(* ===== verification/Whitelist.v ===== *)
(** * Whitelist synchronisation

    [WhitelistSyncCommands] and [lowerIndex] of [internal/minecraft/whitelist.go].  Names
    are ASCII, as Minecraft user names are: [strings.ToLower] and [strings.TrimSpace] are
    those functions on ASCII strings.  The orders in which the code visits its two maps
    are arguments. *)
From S2P Require Import Prelude GoSort Fleet.
From stdpp Require Import strings sorting.
From Stdlib Require Import Ascii.
#[local] Open Scope nat_scope.
#[local] Set Warnings "-clear-no-such-hyp".

(** ** Strings *)

Definition lower_ascii (a : ascii) : ascii :=
  let n := nat_of_ascii a in
  if (65 <=? n)%nat && (n <=? 90)%nat then ascii_of_nat (n + 32) else a.

Fixpoint ToLower (s : string) : string :=
  match s with
  | EmptyString => EmptyString
  | String a s' => String (lower_ascii a) (ToLower s')
  end.

(** Tab, line feed, vertical tab, form feed, carriage return and space. *)
Definition is_space (a : ascii) : bool :=
  let n := nat_of_ascii a in ((9 <=? n)%nat && (n <=? 13)%nat) || (n =? 32)%nat.

Fixpoint trim_left (s : string) : string :=
  match s with
  | EmptyString => EmptyString
  | String a s' => if is_space a then trim_left s' else s
  end.

Fixpoint trim_right (s : string) : string :=
  match s with
  | EmptyString => EmptyString
  | String a s' =>
      match trim_right s' with
      | EmptyString => if is_space a then EmptyString else String a EmptyString
      | t => String a t
      end
  end.

Definition TrimSpace (s : string) : string := trim_right (trim_left s).

(** [sort.Strings]: strings that compare equal are equal, so stability does not matter. *)
Definition Strings : list string → list string := SliceStable String.ltb.

(** ** The commands *)

Definition lowerIndex (names : list string) : gmap string string :=
  foldl (λ m n, let n := TrimSpace n in
                if String.eqb n "" then m else <[ToLower n := n]> m) ∅ names.

(** The spellings of [a] whose lower-case form [b] does not have, in the order of a visit. *)
Definition missing (order : list string) (a b : gmap string string) : list string :=
  omap (λ k, match b !! k with None => a !! k | Some _ => None end) order.

Definition WhitelistSyncCommands (visit_desired visit_current : list string)
    (current desired : list string) : list string :=
  let curByLower := lowerIndex current in
  let desByLower := lowerIndex desired in
  let adds := Strings (missing visit_desired desByLower curByLower) in
  let removes := Strings (missing visit_current curByLower desByLower) in
  (String.append "whitelist add " <$> adds) ++ (String.append "whitelist remove " <$> removes) ++
  [if bool_decide (desByLower = ∅) then "whitelist off" else "whitelist on"].

(** ** Order of strings *)

Lemma leb_trans s1 s2 s3 : String.leb s1 s2 = true → String.leb s2 s3 = true → String.leb s1 s3 = true.
Proof.
  unfold String.leb. revert s2 s3.
  induction s1 as [|a s1 IH]; intros [|b s2] [|c s3]; cbn; try done.
  unfold Ascii.compare. intros H1 H2.
  destruct (N.compare_spec (N_of_ascii a) (N_of_ascii b)) as [E1|E1|E1]; [| |done];
    destruct (N.compare_spec (N_of_ascii b) (N_of_ascii c)) as [E2|E2|E2]; try done;
    destruct (N.compare_spec (N_of_ascii a) (N_of_ascii c)) as [E3|E3|E3]; try lia; try done.
  by apply (IH s2).
Qed.

Lemma ltb_leb s1 s2 : String.ltb s1 s2 = negb (String.leb s2 s1).
Proof.
  unfold String.ltb, String.leb. rewrite (String.compare_antisym s1 s2).
  by destruct (String.compare s2 s1).
Qed.

Lemma ltb_asym s1 s2 : String.ltb s1 s2 = true → String.ltb s2 s1 = false.
Proof.
  rewrite !ltb_leb, negb_true_iff, negb_false_iff. intros H.
  by destruct (String.leb_total s1 s2) as [?|?]; [|congruence].
Qed.

Lemma ltb_weak x y z : String.ltb y x = false → String.ltb z y = false → String.ltb z x = false.
Proof. rewrite !ltb_leb, !negb_false_iff. apply leb_trans. Qed.

(** The sorted list of given strings is unique. *)
Lemma Strings_unique l l' : l ≡ₚ l' → Strings l = Strings l'.
Proof.
  intros Hp. apply (StronglySorted_unique_strong (not_after String.ltb)).
  - intros x y _ _. unfold not_after. rewrite !ltb_leb, !negb_false_iff. apply String.leb_antisym.
  - apply SliceStable_sorted; [apply ltb_asym|apply ltb_weak].
  - apply SliceStable_sorted; [apply ltb_asym|apply ltb_weak].
  - unfold Strings. by rewrite !SliceStable_perm.
Qed.

(** ** The index *)

Definition index_ok (m : gmap string string) : Prop := ∀ k v, m !! k = Some v → ToLower v = k.

Lemma lowerIndex_ok names : index_ok (lowerIndex names).
Proof.
  unfold lowerIndex. assert (H : index_ok ∅) by by intros k v.
  revert H. generalize (∅ : gmap string string). induction names as [|n names IH]; intros m Hm; cbn; [done|].
  apply IH. destruct (String.eqb _ _); [done|]. intros k v. rewrite lookup_insert_Some. naive_solver.
Qed.

Lemma elem_of_missing order a b v :
  (∀ k, k ∈ order ↔ is_Some (a !! k)) → index_ok a →
  v ∈ missing order a b ↔ a !! ToLower v = Some v ∧ b !! ToLower v = None.
Proof.
  intros Hord Ha. unfold missing. rewrite list_elem_of_omap. split.
  - intros (k & Hk & Hv). destruct (b !! k) eqn:E; [done|]. pose proof (Ha _ _ Hv) as ->. done.
  - intros [Hv Hn]. exists (ToLower v). rewrite Hn. split; [|done]. apply Hord. eauto.
Qed.

(** ** What the server does with the commands *)

(** A Minecraft server keeps its whitelist without regard to case; the toggle leaves the
    entries alone. *)
Class WhitelistServer (serve : string → gset string → gset string) : Prop := {
  serve_add n s : serve ("whitelist add " +:+ n) s = {[ToLower n]} ∪ s;
  serve_remove n s : serve ("whitelist remove " +:+ n) s = s ∖ {[ToLower n]};
  serve_on s : serve "whitelist on" s = s;
  serve_off s : serve "whitelist off" s = s
}.

Definition serve_all (serve : string → gset string → gset string) (cmds : list string)
    (s : gset string) : gset string := foldl (λ s c, serve c s) s cmds.

Lemma serve_all_app serve l k s : serve_all serve (l ++ k) s = serve_all serve k (serve_all serve l s).
Proof. unfold serve_all. by rewrite foldl_app. Qed.

Section Server.
Context (serve : string → gset string → gset string) `{!WhitelistServer serve}.

Lemma serve_adds l s :
  serve_all serve (String.append "whitelist add " <$> l) s = list_to_set (ToLower <$> l) ∪ s.
Proof.
  revert s. induction l as [|n l IH]; intros s; cbn; [set_solver|].
  unfold serve_all in *. rewrite serve_add, IH. set_solver.
Qed.

Lemma serve_removes l s :
  serve_all serve (String.append "whitelist remove " <$> l) s = s ∖ list_to_set (ToLower <$> l).
Proof.
  revert s. induction l as [|n l IH]; intros s; cbn; [set_solver|].
  unfold serve_all in *. rewrite serve_remove, IH. set_solver.
Qed.
End Server.

(** The lower-case forms that are added: those of [a] that [b] does not have. *)
Lemma lower_missing order a b :
  (∀ k, k ∈ order ↔ is_Some (a !! k)) → index_ok a →
  (list_to_set (ToLower <$> Strings (missing order a b)) : gset string) = dom a ∖ dom b.
Proof.
  intros Hord Ha. apply set_eq. intros k. unfold Strings.
  rewrite elem_of_list_to_set, list_elem_of_fmap, elem_of_difference, elem_of_dom, not_elem_of_dom.
  setoid_rewrite elem_of_SliceStable. setoid_rewrite elem_of_missing; [|done|done]. split.
  - intros (v & -> & Hv & Hn). eauto.
  - intros [[v Hv] Hn]. exists v. rewrite (Ha _ _ Hv). done.
Qed.

(** C36: Running the commands brings the server's whitelist from the names it listed to
    exactly the names granted, compared without case; the last command turns enforcement
    on if anyone is granted and off otherwise; when the sets already agree it is the only
    command; and the commands do not depend on the order in which Go visits its maps. *)
Theorem whitelist_sync_correct serve `{!WhitelistServer serve} vd vc current desired :
  vd ≡ₚ (map_to_list (lowerIndex desired)).*1 → vc ≡ₚ (map_to_list (lowerIndex current)).*1 →
  let cmds := WhitelistSyncCommands vd vc current desired in
  serve_all serve cmds (dom (lowerIndex current)) = dom (lowerIndex desired) ∧
  (∃ changes, cmds = changes ++
     [if bool_decide (lowerIndex desired = ∅) then "whitelist off" else "whitelist on"]) ∧
  (dom (lowerIndex current) = dom (lowerIndex desired) → length cmds = 1%nat) ∧
  cmds = WhitelistSyncCommands (map_to_list (lowerIndex desired)).*1
           (map_to_list (lowerIndex current)).*1 current desired.
Proof.
  intros Hd Hc cmds.
  assert (Hord : ∀ l m, l ≡ₚ (map_to_list m).*1 → ∀ k : string, k ∈ l ↔ is_Some ((m : gmap string string) !! k)).
  { intros l m Hp k. rewrite Hp, list_elem_of_fmap. split.
    - intros ([k' v] & -> & Hin). apply elem_of_map_to_list in Hin. eauto.
    - intros [v Hk]. exists (k, v). split; [done|]. by apply elem_of_map_to_list. }
  pose proof (lower_missing vd (lowerIndex desired) (lowerIndex current) (Hord _ _ Hd)
    (lowerIndex_ok desired)) as Ha.
  pose proof (lower_missing vc (lowerIndex current) (lowerIndex desired) (Hord _ _ Hc)
    (lowerIndex_ok current)) as Hr.
  unfold cmds, WhitelistSyncCommands. split_and!.
  - rewrite !serve_all_app, serve_adds, serve_removes, Ha, Hr by done.
    assert (Hdiff : ∀ X Y : gset string, (Y ∖ X ∪ X) ∖ (X ∖ Y) = Y).
    { intros X Y. apply set_eq. intros k. destruct (decide (k ∈ X)), (decide (k ∈ Y)); set_solver. }
    cbn. destruct (bool_decide _); [rewrite serve_off|rewrite serve_on]; apply Hdiff.
  - eexists. by rewrite app_assoc.
  - intros E. rewrite E, difference_diag_L in Ha. rewrite E, difference_diag_L in Hr.
    assert (Hnil : ∀ l : list string, (list_to_set (ToLower <$> l) : gset string) = ∅ → l = []).
    { intros [|x l] H; [done|]. cbn in H. set_solver. }
    rewrite (Hnil _ Ha), (Hnil _ Hr). done.
  - f_equal; [f_equal; apply Strings_unique, omap_Permutation; done|].
    do 2 f_equal. apply Strings_unique, omap_Permutation. done.
Qed.

(** A server that reads the commands. *)
Fixpoint strip (p s : string) : option string :=
  match p, s with
  | EmptyString, _ => Some s
  | String a p', String b s' => if Ascii.eqb a b then strip p' s' else None
  | String _ _, EmptyString => None
  end.

Definition reference_server (c : string) (s : gset string) : gset string :=
  match strip "whitelist add " c, strip "whitelist remove " c with
  | Some n, _ => {[ToLower n]} ∪ s
  | None, Some n => s ∖ {[ToLower n]}
  | None, None => s
  end.

#[export] Instance reference_server_ok : WhitelistServer reference_server.
Proof. by split. Qed.

Lemma whitelist_sync_correct_witness :
  serve_all reference_server
    (WhitelistSyncCommands (map_to_list (lowerIndex ["Alice"; "dave"])).*1
       (map_to_list (lowerIndex ["alice"; "Bob"])).*1 ["alice"; "Bob"] ["Alice"; "dave"])
    (dom (lowerIndex ["alice"; "Bob"])) = dom (lowerIndex ["Alice"; "dave"]).
Proof.
  apply (whitelist_sync_correct reference_server (map_to_list (lowerIndex ["Alice"; "dave"])).*1
           (map_to_list (lowerIndex ["alice"; "Bob"])).*1 ["alice"; "Bob"] ["Alice"; "dave"]); reflexivity.
Defined.

Lemma sample_whitelist :
  WhitelistSyncCommands ["alice"; "dave"] ["bob"; "alice"] ["alice"; "Bob"] ["Alice"; " dave"] =
  ["whitelist add dave"; "whitelist remove Bob"; "whitelist on"].
Proof. vm_compute. reflexivity. Qed.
####
**Brief:** Your answer should be the lines from the one containing "do 2 f_equal." to the end of the entries above, restated exactly and alone.

**Task output:**
    do 2 f_equal. apply Strings_unique, omap_Permutation. done.
Qed.

(** A server that reads the commands. *)
Fixpoint strip (p s : string) : option string :=
  match p, s with
  | EmptyString, _ => Some s
  | String a p', String b s' => if Ascii.eqb a b then strip p' s' else None
  | String _ _, EmptyString => None
  end.

Definition reference_server (c : string) (s : gset string) : gset string :=
  match strip "whitelist add " c, strip "whitelist remove " c with
  | Some n, _ => {[ToLower n]} ∪ s
  | None, Some n => s ∖ {[ToLower n]}
  | None, None => s
  end.

#[export] Instance reference_server_ok : WhitelistServer reference_server.
Proof. by split. Qed.

Lemma whitelist_sync_correct_witness :
  serve_all reference_server
    (WhitelistSyncCommands (map_to_list (lowerIndex ["Alice"; "dave"])).*1
       (map_to_list (lowerIndex ["alice"; "Bob"])).*1 ["alice"; "Bob"] ["Alice"; "dave"])
    (dom (lowerIndex ["alice"; "Bob"])) = dom (lowerIndex ["Alice"; "dave"]).
Proof.
  apply (whitelist_sync_correct reference_server (map_to_list (lowerIndex ["Alice"; "dave"])).*1
           (map_to_list (lowerIndex ["alice"; "Bob"])).*1 ["alice"; "Bob"] ["Alice"; "dave"]); reflexivity.
Defined.

Lemma sample_whitelist :
  WhitelistSyncCommands ["alice"; "dave"] ["bob"; "alice"] ["alice"; "Bob"] ["Alice"; " dave"] =
  ["whitelist add dave"; "whitelist remove Bob"; "whitelist on"].
Proof. vm_compute. reflexivity. Qed.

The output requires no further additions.